PENNSYLVANIA, USA — We can't get around smartphones anymore.
"Yeah, they're not going anywhere," said Pennsylvania State Trooper Anthony Petroski.
So, where do we go from here? How do we keep our children safe without keeping them from an evolving world of technology that will keep moving forward, with or without us?
Licensed Clinical Social Worker Dr. Catherine Pearlman is the author of the book "First Phone: A Child's Guide to Digital Responsibility, Safety, and Etiquette."
She says it comes down to open communication between a parent or guardian and the child.
But no matter what, mistakes will be made.
"It's funny, over the years, I've gotten a lot of calls from parents that say "Oops, my child has gotten into something they shouldn't have. They saw something that was upsetting to them. Something that was inappropriate." I realize that these are even conscientious parents who are closely monitoring their kids, but these mistakes still happen," says Pearlman.
I spoke with former WNEP reporter and mom of four, Sarah Buynovsky, who keeps an eye on her children's digital activity. She says we can't hold social media hostage from our children.
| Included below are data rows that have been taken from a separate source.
(** C11: as long as the outbox neither fails to list its rows nor to write one for a command
    it has stored ([reliable]), and whatever else happens - losses of the client, failures
    of everything else, any order of events - the log of a command that is safe to retry is
    a run of the abstract delivery [life_of]: it is stored before anything is sent, the
    mailbox gets one envelope until the command has its receipt, no live execution starts
    once an envelope was sent, and the command is accepted only after the mailbox or the
    runtime answered. A command that was stored and is neither completed nor refused is in
    the outbox, and the row has the envelope that the mailbox may have. Without the
    condition it is not: [failed_read_drops_sent_command]. *)
Theorem deliveries_follow_life b id :
  reachable policy wf b → policy id = Safe →
  ∃ d, delivery (log_of id (bs_log b)) = Some d
    ∧ (dl_stored d = true → is_Some (outbox_row id (bs_store b)))
    ∧ (∀ env, dl_phase d = InMailbox env →
         dl_stored d = true
         ∧ ∃ e, outbox_row id (bs_store b) = Some e ∧ oe_encryptedEnvelope e = Some env).
Proof.
  intros Hb Hp. pose proof (bus_reachable_inv policy wf b Hb) as Hinv.
  exact (sl_life _ _ _ (inv_settled _ _ _ Hinv id true) Hp).
Qed.

(** C15: the log of a reachable bus only grows, and every request that a step adds to it
    was made by a fiber that had the authority of its command, of a bus not disposed, for
    a command without a receipt in the outbox when it is safe to retry. *)
Theorem requests_are_rightful b event :
  reachable policy wf b → proper policy event b →
  ∃ new, bs_log (bus_step event b) = bs_log b ++ new
    ∧ Forall (rightful policy (bus_step event b)) new.
Proof. intros Hb Hp. pose proof (bus_reachable_inv policy wf b Hb). by apply (bus_step_inv policy wf). Qed.
End bus.

(** Between two envelopes of a life without a completion. *)
Section envelopes.
Context {R : Type}.
Notation LogEntry := (LogEntry (R:=R)).
Definition completes_delivery (id : string) (e : LogEntry) : bool :=
  match e with Log_completed r => bool_decide (rt_commandId r = id) | _ => false end.
Definition executes_live (id : string) (e : LogEntry) : bool :=
  match e with Log_executing id' => bool_decide (id' = id) | _ => false end.
Definition sends_envelope_of (id : string) (env : CloudCommandEnvelope) (e : LogEntry) : Prop := e = Log_enqueued id env.

Lemma delivery_app (l l' : list LogEntry) :
  delivery (l ++ l') = delivery l ≫= λ d, foldl (λ d e, d ≫= λ d, life_of d e) (Some d) l'.
Proof.
  unfold delivery. rewrite foldl_app. destruct (foldl _ _ l); [done|]. cbn. by induction l'.
Qed.
Lemma life_none (l : list LogEntry) : foldl (λ d e, d ≫= λ d, life_of d e) None l = None.
Proof. by induction l. Qed.
(** An envelope stays the one of its delivery. *)
Lemma life_mailbox id env (l : list LogEntry) d d' :
  dl_phase d = InMailbox env → foldl (λ d e, d ≫= λ d, life_of d e) (Some d) (log_of id l) = Some d' →
  Forall (λ e, completes_delivery id e = false) l →
  dl_phase d' = InMailbox env ∧ Forall (λ e, executes_live id e = false ∧ ∀ env', sends_envelope_of id env' e → env' = env) l.
Proof.
  revert d. induction l as [|e l IH]; intros d Hph Hd Hl; [by injection Hd as <-|].
  apply Forall_cons in Hl as [He Hl]. unfold log_of in Hd. rewrite filter_cons in Hd. fold (log_of id l) in Hd.
  case_decide as Hid.
  - cbn in Hd. destruct (life_of d e) as [d1|] eqn:Hlife; [|by rewrite life_none in Hd].
    assert (dl_phase d1 = InMailbox env ∧ executes_live id e = false ∧ ∀ env', sends_envelope_of id env' e → env' = env)
      as (Hph1 & Hx & Henv).
    { destruct e; cbn in Hlife, He; rewrite ?Hph in Hlife; try discriminate Hlife.
      - injection Hlife as <-. by repeat split.
      - case_decide; [|done]. injection Hlife as <-. subst. split; [done|]. split; [done|]. intros env' [= ->]. done.
      - injection Hlife as <-. by repeat split.
      - cbn in Hid. by rewrite bool_decide_true in He. }
    destruct (IH d1 Hph1 Hd Hl) as [? ?]. split; [done|]. by constructor.
  - destruct (IH d Hph Hd Hl) as [? ?]. split; [done|]. constructor; [|done].
    split; [|intros env' ->; done]. destruct e; try done. cbn in *. by rewrite bool_decide_false.
Qed.
End envelopes.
"For them, this is their means of communication and socialization, and that's a challenge. Because I will a lot of times get that pressure from them like well, "I don't know what's going on, or my friends are planning this, and they're doing it on Snapchat, or they're doing it on this group or whatever." So that's another huge pressure that, you know, for this generation, this is how they communicate and collaborate, and I mean, like study. They have Snapchat groups for study sessions and all kinds of stuff," says Buynovsky.
Keeping up with friends, trends, and even school makes it necessary to take part in some form or another of social media.
But what comes with having social media is the enormous amount of responsibility and self-awareness. Because let's face it, the digital world isn't full of besties and funny memes-there are predators, too.
So how do we keep our children present, in the presence of someone who may not have good intentions?
"Having these conversations with kids and letting them know, 'Hey, don't have these conversations, but if somebody does have a conversation with you like that, you need to tell me. We need to report it to law enforcement so we could look into this. Because chances are if their child is receiving these messages, that's not the only child that's getting them."
Pennsylvania State Trooper Anthony Petroski says you can limit the content your child is exposed to by installing parental restrictions on phones and apps that let the parent or guardian have easier access to the child's movement throughout the web.
But set these things up together. Build the trust together.
Petroski says, "Hey, listen, technology isn't going anywhere, there's going to be more of it, not less of it. So, enjoy it, embrace it, but know that every part of it is not going to be good."